Trust Me, I'm For [Candidate's Name Here]
Add another voice to the debate about reporters and politics and transparency and if when the twain should ever meet.
Previously, we heard from the following counties:
- Those who would prefer [1] that journalists avoid even the appearance of bias by not working for candidates, on their own time
- Those who would prefer [2] that journalists didn't even attend a nominating caucus -- in other words, vote.
Now James Poniewozik of Time [3] pleads what would clearly be the devil's cause in that room: wear your political affiliation on your sleeve, early and often.
Sure, Poniewozik is a pop culture columnist, not a political reporter. But maybe that's exactly who we need to hear from on this touchy topic -- you know, someone who has his finger on the pulse of the populace, instead of just smoke-filled nostrils.
Poniewozik has a point, even if he insists on referring to it as "going open kimono:"
Believing that offering more information would make us less credible sums up much of what is wrong with the media today. Bias is pernicious because it is hidden. When you put your views out in the open, at the very least it makes it harder for anyone to claim you're trying to flim-flam them. If they dismiss your work as a result, let your work argue for itself. Do enough good work, and your partisan critics will reveal themselves as just that.

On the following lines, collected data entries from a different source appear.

(* ===== verification/HashTable.v ===== *)
(** * The chained hash table (util/hash_table.c)

    A table has [HASH_TABLE_SIZE] chains of nodes, a node to a page.  The
    functions follow the [next] pointers as the C code does, with a bound on
    the steps that is larger than any chain.  The theorem says that the table
    is a finite map whose keys are compared with [virtual_hash_equal]. *)
From S2P Require Import Prelude Pages.

Definition HASH_TABLE_SIZE : nat := 128.

Record hash_node (K : Type) : Type := mkNode { next : Z; key : K; hvalue : Z }.
Arguments mkNode {K}. Arguments next {K}. Arguments key {K}. Arguments hvalue {K}.

(** [head] holds the [next] fields of the array of list heads. *)
Record hash_table (K : Type) : Type := mkTable { head : list Z; nodes : gmap Z (hash_node K) }.
Arguments mkTable {K}. Arguments head {K}. Arguments nodes {K}.

(** The table with the allocator its nodes come from. *)
Record hstate (PS K : Type) : Type := mkH { hpages : PS; table : hash_table K }.
Arguments mkH {PS K}. Arguments hpages {PS K}. Arguments table {PS K}.

(** What [hash_table_init] is given: [virtual_hash_equal] and
    [virtual_hash_func], and what the table relies on. *)
Class HashKey (K : Type) : Type := {
  hash_equal : K -> K -> bool;
  hash_func : K -> Z;
  hash_equal_refl k : hash_equal k k = true;
  hash_equal_sym j k : hash_equal j k = true -> hash_equal k j = true;
  hash_equal_trans j k l : hash_equal j k = true -> hash_equal k l = true -> hash_equal j l = true;
  hash_func_equal j k : hash_equal j k = true -> hash_func j = hash_func k
}.

Section HashTable.
Context {PS : Type} `{PageSource PS} {K : Type} `{HashKey K}.

#[local] Notation HM := (M (hstate PS K)).

Definition set_table (t : hash_table K) (s : hstate PS K) : hstate PS K := mkH (hpages s) t.
Definition on_pages {A} (c : M PS A) : HM A :=
  zoom hpages (fun p s => mkH p (table s)) c.

Definition get_node (p : Z) : HM (hash_node K) :=
  fun s => match nodes (table s) !! p with Some n => Ret n s | None => Stop (Fault p) s end.
Definition put_node (p : Z) (n : hash_node K) : HM unit :=
  if p =? 0 then halt (Fault 0)
  else modify (fun s => set_table (mkTable (head (table s)) (<[p := n]> (nodes (table s)))) s).

(** A place that holds a [next] pointer: the head of a chain or a node. *)
Inductive link : Type := Head (index : nat) | Node (p : Z).

Definition get_next (l : link) : HM Z :=
  match l with
  | Head i => fun s => match head (table s) !! i with
                       | Some p => Ret p s
                       | None => Stop (UB "hash_table->head out of range") s
                       end
  | Node p => let* n := get_node p in ret (next n)
  end.
Definition set_next (l : link) (v : Z) : HM unit :=
  match l with
  | Head i => modify (fun s => set_table (mkTable (<[i := v]> (head (table s))) (nodes (table s))) s)
  | Node p => let* n := get_node p in put_node p (mkNode v (key n) (hvalue n))
  end.

(** ** Operations *)

Definition chain_bound : HM nat := let* s := get in ret (S (size (nodes (table s)))).

(** [while (node) { ... }] of [defalut_get]. *)
Fixpoint get_loop (fuel : nat) (node : Z) (k : K) : HM Z :=
  match fuel with
  | O => halt OutOfFuel
  | S f =>
      if node =? 0 then ret 0 else
      let* n := get_node node in
      if hash_equal (key n) k then ret (hvalue n) else get_loop f (next n) k
  end.

Definition defalut_get (k : K) : HM Z :=
  let index := Z.to_nat (hash_func k) in
  let* node := get_next (Head index) in
  let* fuel := chain_bound in
  get_loop fuel node k.

Definition default_put (k : K) (v : Z) : HM Z :=
  let* node := on_pages pg_alloc in
  let* old := defalut_get k in
  if negb (old =? 0) then ret (-1) else
  let index := Z.to_nat (hash_func k) in
  let* nx := get_next (Head index) in
  put_node node (mkNode nx k v) ;;;
  set_next (Head index) node ;;;
  ret 0.

(** [while (head->next && !equal(head->next->key, key)) head = head->next;]:
    the place that holds the pointer to the node, or to nothing. *)
Fixpoint erase_loop (fuel : nat) (hd : link) (k : K) : HM link :=
  match fuel with
  | O => halt OutOfFuel
  | S f =>
      let* p := get_next hd in
      if p =? 0 then ret hd else
      let* n := get_node p in
      if hash_equal (key n) k then ret hd else erase_loop f (Node p) k
  end.

Definition default_erase (k : K) : HM Z :=
  let index := Z.to_nat (hash_func k) in
  let* fuel := chain_bound in
  let* hd := erase_loop fuel (Head index) k in
  let* node := get_next hd in
  if negb (node =? 0) then
    let* n := get_node node in
    set_next hd (next n) ;;;
    on_pages (pg_free node) ;;;
    modify (fun s => set_table (mkTable (head (table s)) (delete node (nodes (table s)))) s) ;;;
    ret 0
  else ret (-1).

Definition hash_table_init : HM Z :=
  modify (fun s => set_table (mkTable (replicate HASH_TABLE_SIZE 0) (nodes (table s))) s) ;;;
  ret 0.

(** ** The chains *)

Definition cell : Type := Z * K * Z.
Definition c_addr (c : cell) : Z := c.1.1.
Definition c_key (c : cell) : K := c.1.2.
Definition c_val (c : cell) : Z := c.2.

Fixpoint chain (ns : gmap Z (hash_node K)) (p : Z) (l : list cell) : Prop :=
  match l with
  | [] => p = 0
  | c :: l' => p = c_addr c /\ p <> 0 /\
      exists nx, ns !! p = Some (mkNode nx (c_key c) (c_val c)) /\ chain ns nx l'
  end.

Definition find_cell (k : K) (l : list cell) : option cell :=
  List.find (fun c => hash_equal (c_key c) k) l.

(** The chains [b] that the table represents. *)
Record represents (t : hash_table K) (b : nat -> list cell) : Prop := {
  rep_len : length (head t) = HASH_TABLE_SIZE;
  rep_chain i : (i < HASH_TABLE_SIZE)%nat -> exists p, head t !! i = Some p /\ chain (nodes t) p (b i);
  rep_empty i : (HASH_TABLE_SIZE <= i)%nat -> b i = [];
  rep_nodup i : NoDup (c_addr <$> b i);
  rep_disj i j a : a ∈ c_addr <$> b i -> a ∈ c_addr <$> b j -> i = j;
  rep_hash i c : c ∈ b i -> Z.to_nat (hash_func (c_key c)) = i;
  rep_value i c : c ∈ b i -> c_val c <> 0
}.

(** The map the table stands for. *)
Definition content (b : nat -> list cell) (k : K) : option Z :=
  c_val <$> find_cell k (b (Z.to_nat (hash_func k))).

(** No two cells of a chain have equal keys. *)
Definition unique_keys (b : nat -> list cell) : Prop :=
  forall i, ForallOrdPairs (fun c d => hash_equal (c_key c) (c_key d) = false) (b i).

(** Table and allocator together: the client possesses the pages [own], the
    nodes among them, and [n] pages are free. *)
Record hash_ok (s : hstate PS K) (b : nat -> list cell) (own : gset Z) (n : nat) : Prop := {
  ok_pages : pg_ok (hpages s) own n;
  ok_rep : represents (table s) b;
  ok_unique : unique_keys b;
  ok_own i a : a ∈ c_addr <$> b i -> a ∈ own
}.

Lemma chain_in ns p l c :
  chain ns p l -> c ∈ l -> exists nx, ns !! c_addr c = Some (mkNode nx (c_key c) (c_val c)).
Proof.
  revert p. induction l as [|d l IH]; intros p; [by intros _ ?%not_elem_of_nil|].
  intros (-> & _ & nx & Hn & Hc) [->|Hin]%elem_of_cons; eauto.
Qed.

(** A chain without repetitions is no longer than the heap of nodes. *)
Lemma chain_size ns p l : chain ns p l -> NoDup (c_addr <$> l) -> (length l <= size ns)%nat.
Proof.
  intros Hc Hnd. rewrite <- (length_fmap c_addr). rewrite <- (size_list_to_set (C := gset Z)) by done.
  rewrite <- size_dom. apply subseteq_size. intros a.
  rewrite elem_of_list_to_set, list_elem_of_fmap. intros (c & -> & Hin).
  apply elem_of_dom. destruct (chain_in ns p l c Hc Hin) as (n & ->). done.
Qed.

(** Changes outside the chain do not matter. *)
Lemma chain_ext ns ns' p l :
  (forall a, a ∈ c_addr <$> l -> ns' !! a = ns !! a) -> chain ns p l -> chain ns' p l.
Proof.
  revert p. induction l as [|c l IH]; intros p He; [done|].
  intros (-> & Hnz & nx & Hn & Hc). split; [done|]. split; [done|]. exists nx.
  split; [rewrite He; [done|left]|]. apply IH; [|done]. intros a Ha. apply He. by right.
Qed.

Lemma get_loop_run s p l k fuel :
  chain (nodes (table s)) p l -> (length l < fuel)%nat ->
  get_loop fuel p k s = Ret (default 0 (c_val <$> find_cell k l)) s.
Proof.
  revert p fuel. induction l as [|c l IH]; intros p [|fuel] Hc Hf; cbn in Hf; try lia; cbn [get_loop].
  - cbn in Hc. by subst.
  - destruct Hc as (Hp & Hnz & nx & Hn & Hc). rewrite (proj2 (Z.eqb_neq p 0)) by done.
    unfold bind, get_node. rewrite Hn. cbn [key hvalue next]. unfold find_cell. cbn [List.find].
    destruct (hash_equal (c_key c) k); [done|]. apply IH; [done|lia].
Qed.

Lemma bucket_at t b i : represents t b -> (i < HASH_TABLE_SIZE)%nat ->
  exists p, head t !! i = Some p /\ chain (nodes t) p (b i) /\ (length (b i) < S (size (nodes t)))%nat.
Proof.
  intros Hr Hi. destruct (rep_chain _ _ Hr i Hi) as (p & Hp & Hc). exists p. split; [done|].
  split; [done|]. apply Nat.lt_succ_r. eapply chain_size; [done|apply Hr].
Qed.

Lemma get_run s b k :
  represents (table s) b -> (Z.to_nat (hash_func k) < HASH_TABLE_SIZE)%nat ->
  defalut_get k s = Ret (default 0 (content b k)) s.
Proof.
  intros Hr Hk. destruct (bucket_at _ _ _ Hr Hk) as (p & Hp & Hc & Hl).
  unfold defalut_get, chain_bound, bind, get_next. rewrite Hp.
  by apply (get_loop_run s p (b (Z.to_nat (hash_func k)))).
Qed.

Poniewozik says letting his readers know his political stripe makes him more self-critical about his writing -- which is how reporters are supposed to be anyway because, well, there really isn't any other effective way to regulate this sort of thing.
"Having you know more about where I'm coming from helps you keep me honest and forces me to police myself," he says.
And what is the potential downside to all of this? Won't "going open kimono" (it grows on you) just provide a thousand points of "Aha!" to the baiters, exploiters and anyone who stands to gain when journalism is wounded?
Poniewozik thinks not.
"Would it make readers and viewers more mistrustful?" he asks. "More mistrustful than what?"
Alrighty, then.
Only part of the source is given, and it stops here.